Por: Antonio Mata
Na sequência interminável dos dias, não haveria nada demais a se mostrar. O comportamento era comum e muito visível. Precisavam agir e viver daquela forma.
Assim viviam, mesmo se acontecesse algo diferente, algo imprevisto. Ofereceriam a mesma resposta de tempos passados. Isto era mais que suficiente para se corrigir as coisas.
Então, fizeram o que já sabiam fazer e isso foi tudo.
A longa fila se estendia por algumas dezenas de metros. O corredor arenoso por entre os arbustos, era pista conhecida. Para a esquerda, uma sequência de lagos menores. Bastaria seguir nesta direção. Para adiante do caminho, chegava-se em um rio.
Descendo o rio, as margens não possuíam praias e sim barrancas. Daí terem preferido ficar onde se encontravam. Contudo, prosseguindo rio abaixo, surgiam novos lagos, porém menores que o grande lago de Azur.

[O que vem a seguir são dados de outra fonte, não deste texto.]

(** Tokens outlive the bytes they announced: when a message arrives in two
    interrupts and one [rs485_recv] collects all of it, a token is left, and the next
    request/response exchange returns 0 bytes at once, without sleeping, although the
    response arrives within its timeout. *)
Theorem rs485_stale_token (p : port Dev) (fc : Z) (bs1 bs2 req resp buf rbuf : list Z) (n t rlen rn rt : Z)
    (Hok : port_ok 511 fc p) (Har : Forall (arrival_ok fc) [bs1; bs2; resp]) (Hempty : abs_port p = mk_ap [] 0)
    (Hfit : blen bs1 + blen bs2 ≤ 511) (Hn : blen bs1 + blen bs2 ≤ n < 65536) (Hn0 : 0 < n)
    (Hbuf : n ≤ blen buf) (Hreq : 0 < rlen < 65536) (Hrn : 0 < rn < 65536) (Hrbuf : rn ≤ blen rbuf) :
  let p2 := rx_interrupt false bs2 (rx_interrupt false bs1 p) in
  ∃ p3 p4,
    rs485_recv (Some buf) n t [] p2
      = (blen (bs1 ++ bs2), Some ((bs1 ++ bs2) ++ drop (length (bs1 ++ bs2)) buf), false, p3)
    ∧ rs485_send_then_recv (Some req) rlen (Some rbuf) rn rt [resp] p3
      = (0, Some rbuf, false, p4).
Proof.
  intros p2. rewrite !Forall_cons in Har. destruct Har as (Hb1 & Hb2 & Hb3 & _).
  destruct (rx_interrupt_spec 511 fc false bs1 p Hok Hb1) as (Hok1 & Ha1 & _).
  destruct (rx_interrupt_spec 511 fc false bs2 _ Hok1 Hb2) as (Hok2 & Ha2 & _). fold p2 in Hok2, Ha2.
  assert (Habs : abs_port p2 = mk_ap (bs1 ++ bs2) (1 + 1)).
  { rewrite Ha2, Ha1, Hempty. unfold a_interrupt. simpl. change (blen []) with 0.
    rewrite !(take_ge bs1) by len. rewrite take_ge by len. done. }
  pose proof (rs485_recv_spec 511 fc buf n t [] p2 Hok2 (Forall_nil_2 _) ltac:(lia) ltac:(lia) Hbuf) as Hr.
  rewrite Habs, (a_recv_token 511 n _ [] (bs1 ++ bs2) 1) in Hr by lia.
  rewrite (take_ge (bs1 ++ bs2)), (drop_ge (bs1 ++ bs2)) in Hr by len. destruct Hr as (p3 & Hr & Hok3 & Ha3 & _).
  exists p3. rewrite Hr. unfold rs485_send_then_recv, rs485_send. rewrite (po_bound _ _ _ Hok3).
  destruct (Z.eqb_spec rlen 0); [lia |]. simpl.
  destruct (dev_write (pt_dev p3) (take (Z.to_nat rlen) req)) as [w d] eqn:Hw.
  set (p4 := rs485_dir_rx _).
  assert (Hp4 : port_ok 511 fc p4 ∧ abs_port p4 = mk_ap [] (0 + 1)).
  { change (0 + 1) with 1. rewrite <-Ha3. destruct Hok3 as [[? ? [Hfc ?] ?] ? ?].
    destruct (dev_write_spec (pt_dev p3) (take (Z.to_nat rlen) req)) as [Hdw Hdc]; [lia |].
    rewrite Hw in Hdw, Hdc. unfold p4, rs485_wait_tx_complete.
    destruct (tx_delay _ _); simpl in *; (split; [split; [split; simpl; first [done | congruence | split; [congruence | done]]|..]|]; done). }
  destruct Hp4 as [Hok4 Ha4]. destruct (Z.ltb_spec rlen 0); [lia |].
  pose proof (rs485_recv_spec 511 fc rbuf rn rt [resp] p4 Hok4 (Forall_cons_2 _ _ _ Hb3 (Forall_nil_2 _)) ltac:(lia) Hrn Hrbuf) as Hr4.
  rewrite Ha4, (a_recv_token 511 rn _ [resp] [] 0), take_nil, drop_nil in Hr4 by lia.
  destruct Hr4 as (p5 & Hr5 & _). exists p5. split; [done |]. exact Hr5.
Qed.

End reception.

(** * On the serial framework *)

(** [rs485_init] on a device of the framework that is not open gives a port that receives:
    interrupts of up to 63 bytes reach a ring of 511. *)
Theorem rs485_init_ready {HW : Type} `{UartLaws HW} (s : rt_serial_device HW) (baud : Z) (p : port (option (rt_serial_device HW)))
    (Hdev : pt_dev p = Some s) (Hfree : pt_bound p = false) (Hcl : closed s)
    (Hint : flag_set (flag s) RT_DEVICE_FLAG_INT_RX = true) (Hcfg : (uart_configure (hw s) (port_config baud)).1 = RT_EOK) :
  (rs485_init baud p).1 = RT_EOK ∧ port_ok 511 63 (rs485_init baud p).2 ∧ abs_port (rs485_init baud p).2 = mk_ap [] 0.
Proof.
  destruct (port_init_receives s baud Hcl Hint Hcfg) as (s1 & s2 & E1 & E2 & E3 & E4).
  unfold rs485_init. rewrite Hfree, Hdev. cbn [dev_find serial_dev negb pt_dev pt_bind]. rewrite Hdev, E1. cbn [pt_dev pt_set_dev].
  change (RT_EOK =? RT_EOK) with true. cbn [negb]. rewrite E2. cbn [pt_dev pt_set_dev negb]. unfold lwrb_init, abs_port.
  cbn -[RS485_RX_BUF_SIZE replicate dev_cap dev_pending dev_set_rx_indicate]. split; [done |]. split; [|done].
  split; [split | done | done]; cbn -[RS485_RX_BUF_SIZE replicate dev_cap dev_pending dev_set_rx_indicate]; [| exact E4 | split; [exact E3 | lia] | done].
  eexists. split; simpl; [done | by vm_compute | |..]; unfold RS485_RX_BUF_SIZE; lia.
Qed.

(** A port on a simulated UART. *)
Definition sim_free : port (option (rt_serial_device sim_uart)) :=
  mk_port (Some (sim_serial_device 2048)) false 0 (mk_lwrb None 0 0 0 None None []) 0 [].
Definition sim_port : port (option (rt_serial_device sim_uart)) := (rs485_auto_init sim_free).2.

Lemma rs485_init_ready_witness :
  (rs485_init 115200 sim_free).1 = RT_EOK ∧ port_ok 511 63 (rs485_init 115200 sim_free).2
  ∧ abs_port (rs485_init 115200 sim_free).2 = mk_ap [] 0.
Proof. apply (rs485_init_ready (sim_serial_device 2048)); [done | done | apply sim_closed | done | done]. Defined.

Lemma sim_port_ok : port_ok 511 63 sim_port.
Proof.
  unfold sim_port, rs485_auto_init. destruct (rs485_init_ready (sim_serial_device 2048) 115200 sim_free) as (_ & Hok & _);
    [done | done | apply sim_closed | done | done | exact Hok].
Qed.


Lemma rs485_refines_queue_witness :
  spec_rx 511 [RxInterrupt [1; 2]; RxRecv 1 10 []; RxRecv 8 10 [[3]; [4]]] (abs_port sim_port)
    = ((run_rx [RxInterrupt [1; 2]; RxRecv 1 10 []; RxRecv 8 10 [[3]; [4]]] sim_port).1,
       abs_port (run_rx [RxInterrupt [1; 2]; RxRecv 1 10 []; RxRecv 8 10 [[3]; [4]]] sim_port).2).
Proof.
  apply (rs485_refines_queue 511 63).
  - apply sim_port_ok.
  - lia.
  - by repeat (constructor || split).
Defined.

Lemma rs485_stale_token_witness :
  ∃ p3 p4,
    rs485_recv (Some (replicate 8 0)) 8 200 [] (rx_interrupt false [2] (rx_interrupt false [1] sim_port))
      = (2, Some [1; 2; 0; 0; 0; 0; 0; 0], false, p3)
    ∧ rs485_send_then_recv (Some [7]) 1 (Some [9; 9]) 2 200 [[5]] p3 = (0, Some [9; 9], false, p4).
Proof.
  destruct (rs485_stale_token sim_port 63 [1] [2] [7] [5] (replicate 8 0) [9; 9] 8 200 1 2 200)
    as (p3 & p4 & H3 & H4).
  - apply sim_port_ok.
  - by repeat (constructor || split).
  - by vm_compute.
  - by vm_compute.
  - by vm_compute.
  - lia.
  - by vm_compute.
  - lia.
  - lia.
  - by vm_compute.
  - exists p3, p4. split; [exact H3 | exact H4].
Defined.

(** The shell command on the simulated bus: "01 03" is transmitted, the response is
    printed. *)
Example rs485_cmd_example :
  pt_log (rs485_send_cmd [str "rs485_send_cmd"; str "01"; str "0a"] (replicate 256 0) [[171]] sim_port)
    = pt_log sim_port ++
      [EvText (str "RS485 TX[2]: 01 0A"); EvPin true; EvTx [1; 10]; EvUsDelay 261; EvPin false;
       EvText (str "RS485 RX[1]: AB")].
Proof. by vm_compute. Qed.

Deu-se que o tempo da fartura de caça e pescado, acabou por ceder a uma época de estiagem muito intensa. O lago do grande Azur, dava mostras de não suportar mais tantas bocas e ter de alimentar a todos.
— Vão, chegou a hora. busquem por água, praias e outros lagos.

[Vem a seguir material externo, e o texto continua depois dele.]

(** * Mode and reset commands *)

Definition sfud_write_status (s : io) (is_volatile : bool) (status : Z) : sfud_err * io :=
  s <-? (if is_volatile then spi_write s [SFUD_VOLATILE_SR_WRITE_ENABLE]
         else set_write_enabled s true);
  spi_write s [SFUD_CMD_WRITE_STATUS_REGISTER; status].

Definition reset (flash : sfud_flash) (s : io) : sfud_err * io :=
  s <-? spi_write s [SFUD_CMD_ENABLE_RESET];
  (* the result of this wait is overwritten *)
  let '(_, s) := wait_busy flash s in
  s <-? spi_write s [SFUD_CMD_RESET];
  wait_busy flash s.

Definition set_addr_in_4_byte (flash : sfud_flash) (b : bool) : sfud_flash :=
  mk_flash (fl_chip flash) (fl_sfdp flash) (init_ok flash) b (retry_times flash).

Definition set_4_byte_address_mode (flash : sfud_flash) (s : io) (enabled : bool)
    : sfud_err * sfud_flash * io :=
  let '(r, s) :=
    s <-? set_write_enabled s true;
    spi_write s
      [if enabled then SFUD_CMD_ENTER_4B_ADDRESS_MODE else SFUD_CMD_EXIT_4B_ADDRESS_MODE] in
  (r, if bool_decide (r = SFUD_SUCCESS) then set_addr_in_4_byte flash enabled else flash, s).

(** * Transfers *)

(** No transfer fails and no write cycle outlasts [n] polls. *)
Definition healthy (n : nat) (s : io) : Prop :=
  Forall (λ b, b = BusOk) (nor_bus (io_nor s)) ∧ Forall (λ c, (c ≤ n)%nat) (nor_cycles (io_nor s)).

(** No write cycle in progress, not in auto-increment mode. *)
Definition idle (s : io) : Prop := nor_busy (io_nor s) = O ∧ nor_aai (io_nor s) = None.

(** What every operation leaves alone. *)
Record frame (n : nat) (s s' : io) : Prop := {
  fr_spec : nor_spec (io_nor s') = nor_spec (io_nor s);
  fr_4b : nor_4b (io_nor s') = nor_4b (io_nor s);
  fr_locks : io_locks s' = io_locks s;
  fr_len : length (nor_mem (io_nor s')) = length (nor_mem (io_nor s));
  fr_healthy : healthy n s → healthy n s'
}.

#[export] Instance frame_preorder n : PreOrder (frame n).
Proof.
  split; [by intros s; constructor |]. intros s1 s2 s3 [] [].
  constructor; try congruence; auto.
Qed.

(** A frame that also keeps the array. *)
Definition quiet (n : nat) (s s' : io) : Prop :=
  frame n s s' ∧ nor_mem (io_nor s') = nor_mem (io_nor s).

#[export] Instance quiet_preorder n : PreOrder (quiet n).
Proof.
  split; [by split |]. intros s1 s2 s3 [F1 M1] [F2 M2]. split; [by etrans | congruence].
Qed.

Assim foi feito. Adentraram os canais que pudessem conduzir a outros mais adequados. Com boa disponibilidade de informações, na medida em que as equipes retornavam, eram desanimadoras as notícias obtidas.
— No rio não tem água mais não.
— É, não tem não.
— Nos lagos também não. Eu Andei dentro dos lagos, com o leito todo seco.

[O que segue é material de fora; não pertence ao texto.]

(** C21. A partition confines every access whose end is below 2^32. On an idle chip in page mode
    with a granule-aligned partition, for an address and a size with [addr + size < 2^32] (the
    check of the code is on the 32-bit sum, and [fal_partition_wrap] is an access that passes it
    when the sum wraps): beyond the
    partition's end every operation returns -1 and does nothing; inside, a read leaves
    the chip alone and a write or erase, even one whose transfers fail half-way, changes
    no byte outside the partition; write and erase return the size only when the whole
    range is programmed or its granules erased, and they do so when the bus works. *)
Theorem fal_partition_confined (part : fal_partition) (c : nordev) (gran addr size : Z)
    (buf : list Z)
    (Hok : part_ok part c) (Heo : erasers_ok (dv_flash c) (dv_io c) gran)
    (Hg : 0 < gran) (Hcap : (gran | blen (dv_mem c)))
    (Ho : (gran | pa_offset part)) (Hl : (gran | pa_len part))
    (Haddr : 0 ≤ addr) (Hsize : 0 < size) (Hwrap : addr + size < 4294967296)
    (Hbuf : size ≤ blen buf) :
  let '(rr, buf', cr) := fal_partition_read part c addr buf size in
  let '(rw, cw) := fal_partition_write part c addr buf size in
  let '(re, ce) := fal_partition_erase part c addr size in
  (pa_len part < addr + size → (rr, buf', cr) = (-1, buf, c) ∧ (rw, cw) = (-1, c) ∧ (re, ce) = (-1, c))
  ∧ dv_mem cr = dv_mem c
  ∧ (∀ i : nat, ¬ inside part i → dv_mem cw !! i = dv_mem c !! i ∧ dv_mem ce !! i = dv_mem c !! i)
  ∧ (rw = size →
       dv_mem cw = nor_program (dv_mem c) (Z.to_nat (pa_offset part + addr)) (take (Z.to_nat size) buf))
  ∧ (re = size → ∀ i : nat,
       pa_offset part + addr ≤ Z.of_nat i < pa_offset part + addr + size → dv_mem ce !! i = Some 0xFF)
  ∧ (dev_healthy c → addr + size ≤ pa_len part →
       rw = size ∧ re = size ∧ buf' = memcpy buf 0 (dv_mem c) (pa_offset part + addr) size).
Proof.
  destruct (Z.lt_ge_cases (pa_len part) (addr + size)) as [Hout|Hin].
  { destruct (part_out part c addr buf size) as (-> & -> & ->); [lia | lia | lia | lia |].
    split_and!; try done; intros; lia. }
  destruct (part_read_spec part c Hok addr buf size) as (buf' & cr & -> & _ & _ & Mr & _ & Hr); [lia | lia | lia |].
  destruct (part_write_spec part c Hok addr buf size) as (rw & cw & k & -> & _ & Hk & Mw & Hrw & Hhw);
    [lia | lia | lia | lia |].
  destruct (part_erase_spec part c Hok gran addr size) as (re & ce & h & -> & _ & Hh & Me & Hre & Hhe);
    [done | done | done | lia | lia | lia |].
  destruct (rounded_inside gran part addr size) as [Hlo Hhi]; try done; [apply Hok |].
  pose proof Hok as []. pose proof (rounded_intro gran (pa_offset part + addr) size Hg ltac:(lia)) as
    (_ & _ & _ & Hrd & Hru & _).
  split_and!; try done.
  - lia.
  - intros i Hi. unfold inside in Hi. rewrite Mw, Me. split.
    + rewrite nor_program_lookup, decide_False; [done |]. len.
    + rewrite memset_lookup by lia. destruct (Z.leb_spec (round_down gran (pa_offset part + addr)) (Z.of_nat i)); [|done].
      destruct (Z.ltb_spec (Z.of_nat i) (round_down gran (pa_offset part + addr)
        + (h - round_down gran (pa_offset part + addr)))); [lia | done].
  - intros E. destruct Hrw as [-> | (_ & -> & _)]; [lia | done].
  - intros E i Hi. destruct Hre as [-> | (_ & -> & _)]; [lia |]. rewrite Me, memset_lookup by lia.
    destruct (Z.leb_spec (round_down gran (pa_offset part + addr)) (Z.of_nat i)); [|lia].
    by destruct (Z.ltb_spec (Z.of_nat i) (round_down gran (pa_offset part + addr)
        + (round_up gran (pa_offset part + addr + size) - round_down gran (pa_offset part + addr)))); [|lia].
  - intros Hy _. split_and!; [by apply Hhw | by apply Hhe | by apply Hr].
Qed.

(** The bound check is on a 32-bit sum: an erase of [size] bytes at the address
    [2^32 - size] passes it, although it lies outside the partition, and on a working
    chip clears the [size] bytes that precede the partition. *)
Theorem fal_partition_wrap (part : fal_partition) (c : nordev) (gran size : Z)
    (Hok : part_ready part c) (Heo : erasers_ok (dv_flash c) (dv_io c) gran)
    (Hg : 0 < gran) (Hcap : (gran | blen (dv_mem c)))
    (Ho : (gran | pa_offset part)) (Hl : (gran | size))
    (Hsize : 0 < size ≤ pa_offset part) :
  ∃ c', fal_partition_erase part c (4294967296 - size) size = (size, c')
    ∧ dv_mem c' = memset (dv_mem c) (pa_offset part - size) 0xFF size.
Proof.
  destruct Hok as [Hok Hy]. pose proof Hok as [].
  (* the same transfers as an erase through a partition that starts at 0 *)
  set (whole := mk_part 0 (blen (dv_mem c)) true).
  assert (part_ok whole c) as Hw by (constructor; simpl; try done; lia).
  assert (fal_partition_erase part c (4294967296 - size) size
          = fal_partition_erase whole c (pa_offset part - size) size) as ->.
  { rewrite (part_erase_in whole c Hw) by (simpl; lia). unfold fal_partition_erase, port_erase.
    replace (u32 (4294967296 - size + size)) with 0 by (unfold u32; by rewrite Z.sub_add).
    destruct (Z.ltb_spec (pa_len part) 0); [lia |]. rewrite po_found0, !Z.add_0_l. simpl.
    replace (u32 (u32 (pa_offset part + (4294967296 - size)))) with (pa_offset part - size).
    - by rewrite s32_small by (unfold is_s32; lia).
    - unfold u32. rewrite Z.mod_mod by lia. replace (pa_offset part + (4294967296 - size))
        with (pa_offset part - size + 1 * 4294967296) by lia.
      rewrite Z.mod_add, Z.mod_small by lia. done. }
  destruct (part_erase_spec whole c Hw gran (pa_offset part - size) size)
    as (r & c' & h & E & _ & _ & M & _ & Hh); simpl in *; [done | done | done | lia | lia | lia |].
  destruct (Hh Hy) as (-> & -> & _). exists c'. split; [done |]. rewrite M, Z.add_0_l.
  replace (pa_offset part - size + size) with (pa_offset part) by lia.
  assert ((gran | pa_offset part - size)) as Hd by (by apply Z.divide_sub_r).
  assert (round_down gran (pa_offset part - size) = pa_offset part - size) as ->.
  { unfold round_down. rewrite (proj2 (Z.mod_divide _ gran ltac:(lia)) Hd). lia. }
  rewrite round_up_id by done. f_equal. lia.
Qed.

(** A partition of 256 bytes in the upper half of a chip of 512 bytes. *)
Definition demo_dev : nordev := mk_dev demo_flash demo_io.
Definition part_hi : fal_partition := mk_part 256 256 true.

Lemma part_hi_ready : part_ready part_hi demo_dev.
Proof.
  destruct demo_ok as (Hok & Hid & Hh). split; [|done]. by constructor.
Qed.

Azur começou a grunhir e a agitar sua bocarra.
— Tudo eu! Tudo eu! Seus inúteis! Vou até lá, verificar tudo isso, eu mesmo! E vocês, retornem às buscas, para além das barrancas. Antes que eu mate todos vocês!
Azur prosseguiu, descendo o rio e buscando por mais lagos e rios menores que pudessem atender seu grupo. Também nada encontrou. Desiludido, convenceu-se e retornou.
De volta ao grande lago, sossegou em silêncio. Seus temores pareciam se apresentar. Passaram a caçar os últimos e poucos animais que ainda vinham beber na água lamacenta do lago. O pescado já havia acabado.
Sem novos lagos e com a caça acabando, aconteceu o que Azur e os mais antigos já esperavam. Começaram a comer os seus próprios filhotes. Depois os mais jovens e os mais velhos e doentes. Até ficarem somente os adultos.
Ao final, sobreveio uma luta encarniçada entre os mais fortes e capazes, até restarem apenas três, em meio ao lago enlameado. Azur, Cascudo e Selma, a última fêmea do lugar. Ante a continuidade da seca na região, os jacarés estavam a um passo da extinção. A disputa entre Azur e Cascudo foi feroz.
Já cansados de lutar, em um último e repentino esforço, Cascudo conseguiu abocanhar a barriga de Azur. Arrancando as entranhas do adversário, Cascudo põe fim à luta.
Cascudo solta sucessivos urros comemorando a vitória.
— Sou eu! Sou eu! O novo senhor do lago, dos rios e dessas terras! Agora sou eu! O senhor do lago e de tudo!
Levantou a cabeçorra e olhou ao redor. Em seus vastos domínios só havia lama e carcaças de corpos esfacelados. Além de rios, lagos menores e igarapés completamente secos. Logo adiante, aguardando pelo esfomeado e enlouquecido vencedor. O novo senhor do lago, estava Selma.